* AIM OF THE EXERCISE *
Work out how many lines below contain the word "container", then give that number alone.

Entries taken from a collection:
────────────────────────────────────────

(** X13.  Without animation and before any dynamic size is seen, on a
    mounted container whose content is larger than the viewport,
    [scrollToItem] clamps the index into the store, moves the container at
    once and invokes the completion callback.  Aligned to the start, the
    item's start lies inside the viewport and the position is the item's
    start unless that would scroll past the end of the content; aligned to
    the end, the item's end lies inside the viewport and the position is
    end - viewport unless the item ends within the first viewport; aligned to
    the center, the position is never past the end of the content; with the
    automatic alignment the position is the item's start, the item's end
    minus the viewport, or unchanged when the item is already fully inside. *)
Theorem scrollToItem_into_view (o : Options) (idx : Z) (a : option Align)
    (smooth : option bool) (cb : option nat) (now : Z) (s : State)
    (el : Outer) (total : Z) :
  hasDynamicSizeRef s = false -> truthy smooth = false ->
  outerRef s = Some el ->
  store_ok (msDataRef s) -> store_chained (msDataRef s) ->
  totalEnd (msDataRef s) = Some total ->
  0 <= sizeOf o (outerRectRef s) < total ->
  exists s' el' m,
    scrollToItem fp o (ItemOpts (JNum idx) a smooth) cb now s = Ok tt s'
    /\ JsArray.get (msDataRef s) (clampIndex (msDataRef s) idx) = Some m
    /\ outerRef s' = Some el'
    /\ calls s' = calls s ++ completion cb
    /\ userScrollRef s' = false
    /\ msDataRef s' = msDataRef s
    /\ let p := scrollPos o el' in
       let outerSize := sizeOf o (outerRectRef s) in
       match alignOf a with
       | AlignStart =>
           0 <= p <= total - outerSize
           /\ p <= m_start m <= p + outerSize
           /\ (p = m_start m \/ p = total - outerSize)
       | AlignEnd =>
           0 <= p <= total - outerSize
           /\ p <= m_end m <= p + outerSize
           /\ (p = m_end m - outerSize \/ p = 0)
       | AlignCenter => p <= total - outerSize
       | AlignAuto =>
           p = m_start m \/ p = m_end m - outerSize
           \/ (p = scrollOffsetRef s
               /\ p <= m_start m /\ m_end m <= p + outerSize)
       end.
Proof.
  intros Hd Hsm Hel Hok Hc Ht Hsize.
  unfold totalEnd in Ht.
  destruct (JsArray.get (msDataRef s) (JsArray.len (msDataRef s) - 1))
    as [mL|] eqn:EL; [|discriminate].
  cbn in Ht. injection Ht as <-.
  pose proof (get_some_range _ _ _ EL) as RL.
  destruct (Hok (clampIndex (msDataRef s) idx)
              ltac:(unfold clampIndex; lia)) as (m & Em & Ps & Pz & Pe).
  destruct (chained_mono _ Hok Hc (clampIndex (msDataRef s) idx)
              (JsArray.len (msDataRef s) - 1) m mL
              ltac:(unfold clampIndex; lia) ltac:(unfold clampIndex; lia)
              Em EL) as (_ & Hle).
  assert (F : freshened o s = s) by (unfold freshened; now rewrite Hd).
  pose proof (scrollToItem_run o idx a smooth cb now s m mL Hsm) as R.
  cbv zeta in R. rewrite F in R. specialize (R Em EL). rewrite R.
  destruct (Z.leb_spec (m_end mL) (sizeOf o (outerRectRef s))); [lia|].
  rewrite Hd. cbn [andb].
  unfold scrollTo, runCallback, runUser, logCall, bind, get, modify, ret.
  cbn. rewrite Hel. cbn. rewrite Hd. cbn.
  set (p := alignTarget fp (alignOf a) m (m_end mL)
              (sizeOf o (outerRectRef s)) (scrollOffsetRef s)).
  assert (Hp : scrollPos o (if horizontal o then mkOuter (scrollTop el) p
                            else mkOuter p (scrollLeft el)) = p)
    by (unfold scrollPos; destruct (horizontal o); reflexivity).
  assert (Hprop :
    match alignOf a with
    | AlignStart =>
        0 <= p <= m_end mL - sizeOf o (outerRectRef s)
        /\ p <= m_start m <= p + sizeOf o (outerRectRef s)
        /\ (p = m_start m \/ p = m_end mL - sizeOf o (outerRectRef s))
    | AlignEnd =>
        0 <= p <= m_end mL - sizeOf o (outerRectRef s)
        /\ p <= m_end m <= p + sizeOf o (outerRectRef s)
        /\ (p = m_end m - sizeOf o (outerRectRef s) \/ p = 0)
    | AlignCenter => p <= m_end mL - sizeOf o (outerRectRef s)
    | AlignAuto =>
        p = m_start m \/ p = m_end m - sizeOf o (outerRectRef s)
        \/ (p = scrollOffsetRef s
            /\ p <= m_start m /\ m_end m <= p + sizeOf o (outerRectRef s))
    end).
  { unfold p, alignTarget. destruct (alignOf a); cbv zeta;
      repeat match goal with
             | |- context [if ?x <=? ?y then _ else _] =>
                 destruct (Z.leb_spec x y)
             | |- context [if ?x <? ?y then _ else _] =>
                 destruct (Z.ltb_spec x y)
             end; lia. }
  destruct cb as [id|]; cbn;
    do 3 eexists; (split; [reflexivity|]); (split; [exact Em|]);
    (split; [reflexivity|]); rewrite ?app_nil_r;
    (split; [reflexivity|]); (split; [reflexivity|]);
    (split; [reflexivity|]); cbv zeta; rewrite Hp; exact Hprop.
Qed.

(** X14.  When the whole content fits the viewport, [scrollToItem] does not
    scroll, with or without animation: the container, the user-scroll flag
    and the scheduled work are untouched and the completion callback is
    invoked once, at once.  On an empty store it returns without invoking the
    callback at all. *)
Theorem scrollToItem_fits (o : Options) (idx : Z) (a : option Align)
    (smooth : option bool) (cb : option nat) (now : Z) (s : State) :
  let s0 := freshened o s in
  (forall m total,
     JsArray.get (msDataRef s0) (clampIndex (msDataRef s0) idx) = Some m ->
     totalEnd (msDataRef s0) = Some total ->
     total <= sizeOf o (outerRectRef s) ->
     exists s',
       scrollToItem fp o (ItemOpts (JNum idx) a smooth) cb now s = Ok tt s'
       /\ outerRef s' = outerRef s /\ userScrollRef s' = userScrollRef s
       /\ calls s' = calls s ++ completion cb
       /\ frames s' = frames s /\ timeouts s' = timeouts s
       /\ scrollToRafRef s' = scrollToRafRef s)
  /\ (msDataRef s0 = [] ->
      scrollToItem fp o (ItemOpts (JNum idx) a smooth) cb now s = Ok tt s0).
Proof.
  cbv zeta. split.
  - intros m total Em Ht Hle. unfold totalEnd in Ht.
    destruct (JsArray.get (msDataRef (freshened o s)) _) as [mL|] eqn:EL
      in Ht; [|discriminate].
    cbn in Ht. injection Ht as <-.
    pose proof (scrollToItem_reads o idx a smooth cb now s m mL) as R.
    cbv zeta in R. specialize (R Em EL). rewrite R.
    destruct (Z.leb_spec (m_end mL) (sizeOf o (outerRectRef s))); [|lia].
    unfold freshened, runUser, logCall, modify, ret.
    destruct (hasDynamicSizeRef s), cb as [id|]; cbn;
      eexists; (split; [reflexivity|]); cbn; rewrite ?app_nil_r;
      repeat split; reflexivity.
  - intros He. unfold scrollToItem, asNumber. cbn [isNumber].
    unfold bind at 1. cbn [get]. unfold bind at 1.
    unfold freshened in He |- *.
    unfold when, measureItems, modify, ret.
    destruct (hasDynamicSizeRef s); unfold bind at 1; cbn [get];
      cbn [msDataRef set_msDataRef] in He |- *; rewrite He;
      rewrite (get_past (A:=Measure) []) by (cbn; lia); reflexivity.
Qed.


End ToItem.

Lemma handleScroll_request_range_witness :
  let a := mkLoadMore 15 29 1 1050 true in
  lm_startIndex a = lm_loadIndex a * loadMoreCount loaderOptions
  /\ lm_stopIndex a - lm_startIndex a + 1 = loadMoreCount loaderOptions
  /\ lm_startIndex a <= 15 + 1 <= lm_stopIndex a
  /\ lm_scrollOffset a = 1050.
Proof.
  cbv zeta.
  assert (E : handleScroll alwaysUpdate loaderOptions 1050 true false
                (scrolledTo 1000)
              = Ok tt (finalState
                         (handleScroll alwaysUpdate loaderOptions 1050 true
                            false (scrolledTo 1000))))
    by (vm_compute; reflexivity).
  assert (Hin : innerRef (scrolledTo 1000)
                = Some (mkStyle (Some 900) None (Some 3100) None))
    by (vm_compute; reflexivity).
  assert (Hn : itemCount loaderOptions <> O) by (vm_compute; discriminate).
  assert (Hc : getCalcData loaderOptions
                 (hasDynamicSizeRef (scrolledTo 1000))
                 (outerRectRef (scrolledTo 1000))
                 (msDataRef (scrolledTo 1000)) 1050
               = Some (mkCalc 9 16 10 15 900 3100))
    by (vm_compute; reflexivity).
  assert (Hm : isMountedRef (scrolledTo 1000) = true)
    by (vm_compute; reflexivity).
  assert (Hp : 0 < loadMoreCount loaderOptions) by (vm_compute; reflexivity).
  apply (handleScroll_request_range alwaysUpdate loaderOptions 1050 false
           _ _ _ _ E Hin Hn Hc Hm Hp (mkLoadMore 15 29 1 1050 true)).
  vm_compute. left. reflexivity.
Defined.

────────────────────────────────────────

* EXERCISE RESULT *
3